We never sought to patent the work or the underlying methods and viewed
it as contributing to a public good for the benefit of patients and health
care. Our “reward” for our efforts
was the acknowledgement from colleagues that the work was important and that
the knowledge-based methods that we devised were worthy of adoption and
expansion by others.
Shortliffe was
"appalled" when he learned that ABL aimed to enforce these patents
"by demanding licensing royalties for work that, in my opinion, had long
been in the public domain." His declaration goes on to describe several
examples of medical-expert systems that have separate and distinct
"knowledge bases." In any case, Shortliffe argues, the idea that
having three distinct "knowledge bases" should constitute a
patentable advance is silly:
This is a trivial
distinction without a practical difference since multiple knowledge bases could
be merged into a single entity and have long been separated into multiple
representations largely for computational convenience and clarity.
See Shortliffe Declaration
[PDF].
And so the lesson of this story
appears to be: a patent granted for a description of a system that
differs very slightly—if at all—from earlier technology is exceedingly difficult
to overcome, even after considerable time, expense, and the donated
expertise of a top practitioner to the effort.

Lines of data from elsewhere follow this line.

(** * rhiza: the [inject] command (src/rhiza/commands/inject.py)

    A shallow embedding of [inject(target, branch, force)]: the one-shot copy
    of the paths named in [.github/template.yml] from a sparse checkout of the
    template repository into a target repository.

    The file system is one global map from absolute paths to entries; the
    command is a computation in a state-and-exception monad over that map and
    the sequence of observable events (logger lines, subprocess calls).
    YAML (de)serialisation, [tempfile.mkdtemp] and the [git] executable are
    collaborators outside the repository and are taken from an [env] record.

    Outside the model: symbolic links and [..] resolution, permissions and
    the metadata [shutil.copy2] preserves, and manifests that are not a
    mapping of the documented shape (the run is cut at the load for those).
    The operating system resolves a [..] component against the directories
    that exist at the time of each call; the map below looks every path up
    component by component as written.  The two agree on paths without
    [..], so every statement about where entries end up is made for include
    entries that are [plain]. *)

From Stdlib Require Import List String Ascii Bool Arith Lia.
Set Warnings "-register-all".
Import ListNotations.
Open Scope string_scope.
Open Scope list_scope.

(** String concatenation, kept apart from list append. *)
Infix "+++" := String.append (right associativity, at level 60).

(* ================================================================== *)
(** ** Paths (pathlib.PurePosixPath)                                   *)
(* ================================================================== *)

(** An absolute, resolved path is the list of its components below the root:
    [/home/u/proj] is [["home"; "u"; "proj"]] and [/] is [[]]. *)
Definition path := list string.

(** [strip_prefix p q] is [Some r] exactly when [q = p ++ r]. *)
Fixpoint strip_prefix (p q : path) : option path :=
  match p, q with
  | [], _ => Some q
  | a :: p', b :: q' => if String.eqb a b then strip_prefix p' q' else None
  | _ :: _, [] => None
  end.

Definition is_prefix (p q : path) : bool :=
  match strip_prefix p q with Some _ => true | None => false end.

Definition path_eqb (p q : path) : bool :=
  match strip_prefix p q with Some [] => true | _ => false end.

(** [Path.parent]; the parent of the root is the root. *)
Definition parent (p : path) : path := removelast p.

(** Splitting a path string at ["/"]. *)
Fixpoint split_slash (s cur : string) : list string :=
  match s with
  | EmptyString => [cur]
  | String c s' =>
      if Ascii.eqb c "/" then cur :: split_slash s' ""
      else split_slash s' (cur +++ String c "")
  end.

Definition real_component (c : string) : bool :=
  negb (String.eqb c "" || String.eqb c ".").

(** [PurePosixPath(s).parts] without the root: empty and ["."] components are
    dropped.  A [".."] component is kept as pathlib keeps it; the file system
    below does not resolve it (nor symbolic links). *)
Definition parts (s : string) : path := filter real_component (split_slash s "").

Definition is_absolute (s : string) : bool :=
  match s with
  | String c _ => Ascii.eqb c "/"
  | EmptyString => false
  end.

(** [base / s]: pathlib's join.  An absolute right operand replaces the left
    one: [Path("/tmp/x") / "/Makefile"] is [Path("/Makefile")]. *)
Definition joinpath (base : path) (s : string) : path :=
  if is_absolute s then parts s else base ++ parts s.

(** An include entry without a [..] component: for these, looking the
    path up as written is what the operating system does. *)
Definition plain (s : string) : bool :=
  negb (existsb (String.eqb "..") (parts s)).

(** [str(path)]. *)
Definition path_str (p : path) : string :=
  match p with
  | [] => "/"
  | _ => String.concat "" (map (fun c => "/" +++ c) p)
  end.

(* ================================================================== *)
(** ** File system                                                     *)
(* ================================================================== *)

Inductive entry : Type :=
| File (data : string)
| Dir.

Definition fs := path -> option entry.

Definition is_dir_at (f : fs) (p : path) : bool :=
  match f p with Some Dir => true | _ => false end.

Definition exists_at (f : fs) (p : path) : bool :=
  match f p with Some _ => true | None => false end.

(** Point update. *)
Definition upd (p : path) (e : option entry) (f : fs) : fs :=
  fun q => if path_eqb p q then e else f q.

(** Everything at or below [p] disappears. *)
Definition remove_tree (p : path) (f : fs) : fs :=
  fun q => if is_prefix p q then None else f q.

(** The entries of [f] at and below [p], re-rooted at [p]. *)
Definition subtree (f : fs) (p : path) : fs := fun r => f (p ++ r).

(** [graft dst t f]: [f] with the re-rooted tree [t] put at [dst]. *)
Definition graft (dst : path) (t : fs) (f : fs) : fs :=
  fun q => match strip_prefix dst q with
           | Some r => t r
           | None => f q
           end.

(** A real file system: whatever exists lives in a directory. *)
Definition wf (f : fs) : Prop :=
  forall p c, f (p ++ [c]) <> None -> f p = Some Dir.

(** Finite directory trees, used for what [git] leaves in the scratch
    workspace and for writing down concrete file systems. *)
Inductive tree : Type :=
| Leaf (data : string)
| Node (children : list (string * tree)).

Fixpoint child {A : Type} (c : string) (l : list (string * A)) : option A :=
  match l with
  | [] => None
  | (k, v) :: l' => if String.eqb c k then Some v else child c l'
  end.

Fixpoint tree_lookup (t : tree) (p : path) : option entry :=
  match p with
  | [] => Some (match t with Leaf d => File d | Node _ => Dir end)
  | c :: p' =>
      match t with
      | Leaf _ => None
      | Node ch =>
          match child c ch with
          | Some t' => tree_lookup t' p'
          | None => None
          end
      end
  end.

(** The file system whose root directory holds [ch]. *)
Definition fs_of (ch : list (string * tree)) : fs := tree_lookup (Node ch).

(* ================================================================== *)
(** ** Events, exceptions and the monad                                *)
(* ================================================================== *)

(** What an observer of a run sees: loguru lines by level, the
    [subprocess.run] calls with their [cwd], and the scratch directory handed
    out by [tempfile.mkdtemp]. *)
Inductive event : Type :=
| Info (msg : string)
| Warning (msg : string)
| Success (msg : string)
| Error (msg : string)
| Exec (argv : list string) (cwd : option path)
| Mkdtemp (p : path).

Inductive exn : Type :=
| SystemExit (code : nat)
| FileExistsError
| FileNotFoundError
| NotADirectoryError
| IsADirectoryError
| CalledProcessError
| LoadError.

Inductive result (A : Type) : Type :=
| Ok (a : A)
| Raise (e : exn).
Arguments Ok {A} a.
Arguments Raise {A} e.

Record state : Type := mkState { files : fs; log : list event }.

Definition M (A : Type) : Type := state -> result A * state.

Definition ret {A} (a : A) : M A := fun s => (Ok a, s).

Definition bind {A B} (m : M A) (k : A -> M B) : M B :=
  fun s => match m s with
           | (Ok a, s') => k a s'
           | (Raise e, s') => (Raise e, s')
           end.

Definition raise {A} (e : exn) : M A := fun s => (Raise e, s).

Notation "x <- m ;; k" := (bind m (fun x => k))
  (at level 61, m at next level, right associativity).
Notation "m ;; k" := (bind m (fun _ => k))
  (at level 61, right associativity).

Shafer notes that while the
reexam has narrowed the patent—because now only expert systems with exactly
three "knowledge bases" can be said to infringe—it probably won't
make that much of a difference to any potential defendant. "Unfortunately,
this knowledge does not prevent continued patent infringement lawsuits because
a careful review of a patent and its prosecution record...does not take place
in a typical patent infringement lawsuit until several hundred thousand dollars
have been spent by the defendant."
More links:
- Shafer's website: Front page, a page on the ABL patents saga, and a list of documents related to the reexams and other litigation.
- IPLB story on Shafer, "Dr. No"
Photo: Jason Doiy / The Recorder
Dr Shafer is fighting for all researchers at the mercy of patent trolls. The mere threat of litigation is enough for many to fold but Dr Shafer showed that standing up to them publicly can bring important concessions. The quality of USPTO reviews is also frightening. Hopefully that particular decision will be reversed.
Posted by: Eric Delwart | August 28, 2009 at 03:40 PM
Thanks for the information,
I'll get a patent for a system requiring exactly 17 knowledge bases and start suing. I am sure the cost of the patent will be offset by settling, say. at $10,000 per defendant, since most companies can't afford to a have a lawsuit on the books that they are not challenging, and they will not be able to hire a lawyer that cheaply. I bet I'll get $100,000 easy in settlements. The patent that I do have only cost me about$23,000. That a better RoI than any other `health care' investment I think of.
And I'll donate half to Bob Shafer, unless he decides to file a patent for 13 knowledge bases.
Gio
Posted by: Gio Wiederhold | August 28, 2009 at 07:39 PM
Makes you wonder about the extent of systemic corruption versus the public good and impartiallity. What is the price to buy a politician, a judge or a Patent Examiner?
Posted by: bigpicture | August 29, 2009 at 03:54 PM
So to work around this patent you need to extend your 3 knowledge bases into 4, either by splitting one or adding another of marginal relevance? In some circumstances merging them to reduce 3 to 2 might be better?